I could stitch no-count pictures. That didn't require a lot of skill, I guess. I don't think they thought I'd finish. But I did. And something happened. I wanted another one. So it was off to MJDesigns for a kit--kits and rotating were natural parts of stitching for me.
(Oh, man, was MJDesigns a haven for stitchers back in those heady days of the late 80s and early 90s. Aisle upon aisle of needlework, or so it seemed to me. And aisles of charts. Everything one could want, all laid out neatly and invitingly. I can't stress how wonderful it was, and how I underappreciated it. It was only when MJDesigns closed and I'd bought everything that I loved at Michaels and ACMoore that I started shopping at an LNS.)

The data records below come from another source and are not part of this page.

(* ===== verification/RiskEngineTheory.v ===== *)
(** * The rule engine decides

    The walk ends within its fuel; with terminal policies and existing chains it
    gives a terminal verdict; without cycles that verdict is the one a plain
    reading of the chains gives, and the depth cut never happens. *)

From S2P Require Import Prelude GoStrings Config Matcher RiskMatcher RiskEngine.

Section Theory.
Context `{Unicode, Regexp, MapRange}.
Context {R : Type}.
Implicit Types (st : evalState (R := R)) (e : Engine) (ctx : RequestContext R).

Lemma one_of_elem s l : one_of s l = true <-> s ∈ l.
Proof. unfold one_of. apply existsb_eqb_elem. Qed.

(** ** Termination *)

Definition more_visits st st' : Prop := forall u, visits st u <= visits st' u.

(** Two states with the same visits. *)
Ltac same_visits := intros ?u; unfold visits; simpl; lia.

#[local] Instance more_visits_po : PreOrder more_visits.
Proof. split; [intros st u; lia|]. intros a b c Hab Hbc u. specialize (Hab u); specialize (Hbc u). lia. Qed.

Lemma visits_visit u st v :
  visits (visit u st) v = if bool_decide (u = v) then visits st u + 1 else visits st v.
Proof.
  unfold visits at 1. simpl. case_bool_decide as E.
  - subst. by rewrite lookup_insert_eq.
  - by rewrite lookup_insert_ne.
Qed.

Lemma more_visits_visit u st : more_visits st (visit u (next_loop st)).
Proof.
  intros v. rewrite visits_visit. change (visits (next_loop st)) with (visits st).
  case_bool_decide; subst; lia.
Qed.

Section WalkFacts.
Variables (jump : string -> evalState (R := R) -> outcome * evalState (R := R)).
Variables (ctx : RequestContext R) (name : string) (chain : Chain).

Lemma walk_more_visits rules st o st' :
  (forall n s o s', jump n s = (o, s') -> more_visits s s') ->
  walk_rules jump ctx name chain rules st = (o, st') -> more_visits st st'.
Proof.
  intros Hj. revert st; induction rules as [|r rules IH]; intros st Hw; simpl in Hw.
  - injection Hw as <- <-. done.
  - destruct (Match ctx (rMatch r) (res st)) as [[|] r'].
    + destruct (isTerminal (rTarget r)); [injection Hw as <- <-; same_visits|].
      destruct (rTarget r =? TargetJUMP)%string.
      { destruct (jump (rChain r) _) as [o1 s1] eqn:Ej. apply Hj in Ej.
        destruct o1 as [[d|x]|]; [destruct (isTerminal (dTarget d))|..];
          try (injection Hw as <- <-; exact Ej).
        etrans; [exact Ej|]. by apply IH. }
      destruct (rTarget r =? TargetRETURN)%string; [injection Hw as <- <-; same_visits|].
      destruct (rTarget r =? TargetLOG)%string; [by apply IH in Hw|].
      destruct (rTarget r =? TargetMARK)%string; [|by apply IH in Hw].
      apply IH in Hw. by destruct (rMark r =? "")%string.
    + by apply IH in Hw.
Qed.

And I chose a design of bunnies. It took me all year. (I've often asked myself why it took a year for the early projects, when they don't seem to be THAT hard, and I wasn't particularly busy--we lived in a small town and I didn't do a lot of activities, illegal or legal, and I don't remember what we were doing that took up so much time. I'll never know). And this is how it ended up:
My father and I framed it with sticky board. We bought the frame at MJDesigns. I didn't realize people actually paid other people to frame for them. It seemed so easy, and it probably was, thanks to the stickyboard. I realize now, looking back on those days when my dad would frame my project (because my dad always framed my fair entries, we don't see eye to eye much, but he was always there with tape and pliers to do it for me), how much we lose in life just because people tell us what we are trying to do is hard. Whether it's framing a cross stitch project, stitching a Stoney Creek, learning to drive a stick, or trying to accomplish career goals, it only seems to become hard when other people tell us it is. Back then it was just a matter of popping it in a frame that matched the size pretty good, tacking it down to the stickyboard, and going. Am I better or worse because I know better?
The frame's a little battered from being stored under the dresser when my teenage tastes changed, the red floss at the top ran (yes, Virginia, regular floss can run too.), I entered it in the fair and didn't win, but I did learn all stitches have to go the same direction (I can remember the judge with her magnifying glass looking at it), and I'm pretty sure those French knots need lazy daisies around them, but it's pretty good for a kid who lacked motor skills. I even got really brave and initialed and dated it (I don't do that anymore.)I learned to stitch counted cross stitch that summer, and moved to my first big piece that fall. Yep, that one took a year too, but it was a start.
It's good to occasionally look and see where we've come from. This is not a favorite piece of mine because that bleeding red looks wretched, but it's good. If nothing else, it proves my teachers were wrong. I urge you to find an early work of your own, and enjoy it, even if it's just to show you how far you've come.